# TASK BRIEF:
Go through the records and give each one again exactly.

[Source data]

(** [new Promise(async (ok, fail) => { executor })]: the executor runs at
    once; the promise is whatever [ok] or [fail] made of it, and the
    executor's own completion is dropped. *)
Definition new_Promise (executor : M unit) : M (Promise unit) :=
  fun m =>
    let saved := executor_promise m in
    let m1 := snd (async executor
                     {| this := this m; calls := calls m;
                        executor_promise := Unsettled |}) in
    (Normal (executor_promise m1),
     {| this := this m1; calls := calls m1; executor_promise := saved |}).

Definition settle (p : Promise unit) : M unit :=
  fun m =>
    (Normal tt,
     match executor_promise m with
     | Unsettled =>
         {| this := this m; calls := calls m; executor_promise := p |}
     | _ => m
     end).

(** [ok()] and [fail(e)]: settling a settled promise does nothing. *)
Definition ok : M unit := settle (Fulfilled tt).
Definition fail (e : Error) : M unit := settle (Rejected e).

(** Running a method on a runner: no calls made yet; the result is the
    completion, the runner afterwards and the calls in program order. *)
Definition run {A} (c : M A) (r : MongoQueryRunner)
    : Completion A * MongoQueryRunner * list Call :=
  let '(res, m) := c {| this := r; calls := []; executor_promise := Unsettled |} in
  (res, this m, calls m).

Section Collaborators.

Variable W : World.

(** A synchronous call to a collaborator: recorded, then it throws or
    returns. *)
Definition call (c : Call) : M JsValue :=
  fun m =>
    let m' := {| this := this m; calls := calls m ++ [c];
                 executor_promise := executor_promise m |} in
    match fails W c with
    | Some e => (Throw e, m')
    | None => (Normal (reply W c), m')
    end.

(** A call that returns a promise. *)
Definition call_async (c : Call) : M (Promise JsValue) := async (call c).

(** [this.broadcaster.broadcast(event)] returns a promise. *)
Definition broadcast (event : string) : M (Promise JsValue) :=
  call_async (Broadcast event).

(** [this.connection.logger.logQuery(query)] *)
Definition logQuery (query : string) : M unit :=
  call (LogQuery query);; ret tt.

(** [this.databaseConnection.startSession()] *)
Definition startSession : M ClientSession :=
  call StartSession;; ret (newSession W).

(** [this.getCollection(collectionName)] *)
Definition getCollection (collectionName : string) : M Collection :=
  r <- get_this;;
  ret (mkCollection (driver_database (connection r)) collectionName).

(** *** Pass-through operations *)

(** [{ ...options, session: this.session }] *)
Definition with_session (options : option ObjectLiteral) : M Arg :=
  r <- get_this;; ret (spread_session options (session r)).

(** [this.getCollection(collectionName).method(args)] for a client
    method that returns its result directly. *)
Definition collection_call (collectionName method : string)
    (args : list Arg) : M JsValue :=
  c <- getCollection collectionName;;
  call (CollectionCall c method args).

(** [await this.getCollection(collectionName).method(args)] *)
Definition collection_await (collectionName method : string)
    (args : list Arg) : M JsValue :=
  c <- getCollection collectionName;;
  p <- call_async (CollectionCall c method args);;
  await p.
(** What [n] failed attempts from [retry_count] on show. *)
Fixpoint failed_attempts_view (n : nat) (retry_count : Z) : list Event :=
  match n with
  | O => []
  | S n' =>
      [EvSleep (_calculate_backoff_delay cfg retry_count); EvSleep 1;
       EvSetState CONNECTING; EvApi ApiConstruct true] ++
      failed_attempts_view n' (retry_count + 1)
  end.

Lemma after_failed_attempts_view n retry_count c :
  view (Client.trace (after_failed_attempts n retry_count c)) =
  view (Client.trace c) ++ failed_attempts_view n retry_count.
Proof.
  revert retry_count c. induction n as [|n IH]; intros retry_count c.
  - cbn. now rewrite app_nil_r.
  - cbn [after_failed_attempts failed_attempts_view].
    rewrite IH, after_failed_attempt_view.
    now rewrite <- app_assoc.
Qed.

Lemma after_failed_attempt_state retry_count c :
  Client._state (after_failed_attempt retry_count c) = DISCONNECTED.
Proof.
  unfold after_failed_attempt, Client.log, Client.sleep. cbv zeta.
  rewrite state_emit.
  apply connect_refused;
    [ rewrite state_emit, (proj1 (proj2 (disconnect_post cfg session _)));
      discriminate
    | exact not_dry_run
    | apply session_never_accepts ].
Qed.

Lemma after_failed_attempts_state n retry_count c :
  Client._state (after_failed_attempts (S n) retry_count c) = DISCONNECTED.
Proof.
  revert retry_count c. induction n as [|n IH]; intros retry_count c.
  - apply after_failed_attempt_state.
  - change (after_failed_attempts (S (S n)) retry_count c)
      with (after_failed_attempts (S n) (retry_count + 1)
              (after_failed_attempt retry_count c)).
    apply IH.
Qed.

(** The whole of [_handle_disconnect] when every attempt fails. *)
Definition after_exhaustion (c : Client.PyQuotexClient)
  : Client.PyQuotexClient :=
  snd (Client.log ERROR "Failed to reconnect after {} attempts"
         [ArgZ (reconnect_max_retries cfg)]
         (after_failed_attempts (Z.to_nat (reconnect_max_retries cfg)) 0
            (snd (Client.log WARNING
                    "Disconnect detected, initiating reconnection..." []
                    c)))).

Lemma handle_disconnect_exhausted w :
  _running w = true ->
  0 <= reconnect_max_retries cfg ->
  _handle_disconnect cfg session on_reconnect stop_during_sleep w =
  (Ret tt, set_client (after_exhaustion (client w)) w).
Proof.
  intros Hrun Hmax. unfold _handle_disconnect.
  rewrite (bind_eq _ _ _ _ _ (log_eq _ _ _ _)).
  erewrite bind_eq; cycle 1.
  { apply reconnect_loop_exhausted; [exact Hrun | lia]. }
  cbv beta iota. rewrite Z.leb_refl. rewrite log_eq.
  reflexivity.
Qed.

# SOLUTION:
(** [new Promise(async (ok, fail) => { executor })]: the executor runs at
    once; the promise is whatever [ok] or [fail] made of it, and the
    executor's own completion is dropped. *)
Definition new_Promise (executor : M unit) : M (Promise unit) :=
  fun m =>
    let saved := executor_promise m in
    let m1 := snd (async executor
                     {| this := this m; calls := calls m;
                        executor_promise := Unsettled |}) in
    (Normal (executor_promise m1),
     {| this := this m1; calls := calls m1; executor_promise := saved |}).

Definition settle (p : Promise unit) : M unit :=
  fun m =>
    (Normal tt,
     match executor_promise m with
     | Unsettled =>
         {| this := this m; calls := calls m; executor_promise := p |}
     | _ => m
     end).

(** [ok()] and [fail(e)]: settling a settled promise does nothing. *)
Definition ok : M unit := settle (Fulfilled tt).
Definition fail (e : Error) : M unit := settle (Rejected e).

(** Running a method on a runner: no calls made yet; the result is the
    completion, the runner afterwards and the calls in program order. *)
Definition run {A} (c : M A) (r : MongoQueryRunner)
    : Completion A * MongoQueryRunner * list Call :=
  let '(res, m) := c {| this := r; calls := []; executor_promise := Unsettled |} in
  (res, this m, calls m).

Section Collaborators.

Variable W : World.

(** A synchronous call to a collaborator: recorded, then it throws or
    returns. *)
Definition call (c : Call) : M JsValue :=
  fun m =>
    let m' := {| this := this m; calls := calls m ++ [c];
                 executor_promise := executor_promise m |} in
    match fails W c with
    | Some e => (Throw e, m')
    | None => (Normal (reply W c), m')
    end.

(** A call that returns a promise. *)
Definition call_async (c : Call) : M (Promise JsValue) := async (call c).

(** [this.broadcaster.broadcast(event)] returns a promise. *)
Definition broadcast (event : string) : M (Promise JsValue) :=
  call_async (Broadcast event).

(** [this.connection.logger.logQuery(query)] *)
Definition logQuery (query : string) : M unit :=
  call (LogQuery query);; ret tt.

(** [this.databaseConnection.startSession()] *)
Definition startSession : M ClientSession :=
  call StartSession;; ret (newSession W).

(** [this.getCollection(collectionName)] *)
Definition getCollection (collectionName : string) : M Collection :=
  r <- get_this;;
  ret (mkCollection (driver_database (connection r)) collectionName).

(** *** Pass-through operations *)

(** [{ ...options, session: this.session }] *)
Definition with_session (options : option ObjectLiteral) : M Arg :=
  r <- get_this;; ret (spread_session options (session r)).

(** [this.getCollection(collectionName).method(args)] for a client
    method that returns its result directly. *)
Definition collection_call (collectionName method : string)
    (args : list Arg) : M JsValue :=
  c <- getCollection collectionName;;
  call (CollectionCall c method args).

(** [await this.getCollection(collectionName).method(args)] *)
Definition collection_await (collectionName method : string)
    (args : list Arg) : M JsValue :=
  c <- getCollection collectionName;;
  p <- call_async (CollectionCall c method args);;
  await p.
(** What [n] failed attempts from [retry_count] on show. *)
Fixpoint failed_attempts_view (n : nat) (retry_count : Z) : list Event :=
  match n with
  | O => []
  | S n' =>
      [EvSleep (_calculate_backoff_delay cfg retry_count); EvSleep 1;
       EvSetState CONNECTING; EvApi ApiConstruct true] ++
      failed_attempts_view n' (retry_count + 1)
  end.

Lemma after_failed_attempts_view n retry_count c :
  view (Client.trace (after_failed_attempts n retry_count c)) =
  view (Client.trace c) ++ failed_attempts_view n retry_count.
Proof.
  revert retry_count c. induction n as [|n IH]; intros retry_count c.
  - cbn. now rewrite app_nil_r.
  - cbn [after_failed_attempts failed_attempts_view].
    rewrite IH, after_failed_attempt_view.
    now rewrite <- app_assoc.
Qed.

Lemma after_failed_attempt_state retry_count c :
  Client._state (after_failed_attempt retry_count c) = DISCONNECTED.
Proof.
  unfold after_failed_attempt, Client.log, Client.sleep. cbv zeta.
  rewrite state_emit.
  apply connect_refused;
    [ rewrite state_emit, (proj1 (proj2 (disconnect_post cfg session _)));
      discriminate
    | exact not_dry_run
    | apply session_never_accepts ].
Qed.

Lemma after_failed_attempts_state n retry_count c :
  Client._state (after_failed_attempts (S n) retry_count c) = DISCONNECTED.
Proof.
  revert retry_count c. induction n as [|n IH]; intros retry_count c.
  - apply after_failed_attempt_state.
  - change (after_failed_attempts (S (S n)) retry_count c)
      with (after_failed_attempts (S n) (retry_count + 1)
              (after_failed_attempt retry_count c)).
    apply IH.
Qed.

(** The whole of [_handle_disconnect] when every attempt fails. *)
Definition after_exhaustion (c : Client.PyQuotexClient)
  : Client.PyQuotexClient :=
  snd (Client.log ERROR "Failed to reconnect after {} attempts"
         [ArgZ (reconnect_max_retries cfg)]
         (after_failed_attempts (Z.to_nat (reconnect_max_retries cfg)) 0
            (snd (Client.log WARNING
                    "Disconnect detected, initiating reconnection..." []
                    c)))).

Lemma handle_disconnect_exhausted w :
  _running w = true ->
  0 <= reconnect_max_retries cfg ->
  _handle_disconnect cfg session on_reconnect stop_during_sleep w =
  (Ret tt, set_client (after_exhaustion (client w)) w).
Proof.
  intros Hrun Hmax. unfold _handle_disconnect.
  rewrite (bind_eq _ _ _ _ _ (log_eq _ _ _ _)).
  erewrite bind_eq; cycle 1.
  { apply reconnect_loop_exhausted; [exact Hrun | lia]. }
  cbv beta iota. rewrite Z.leb_refl. rewrite log_eq.
  reflexivity.
Qed.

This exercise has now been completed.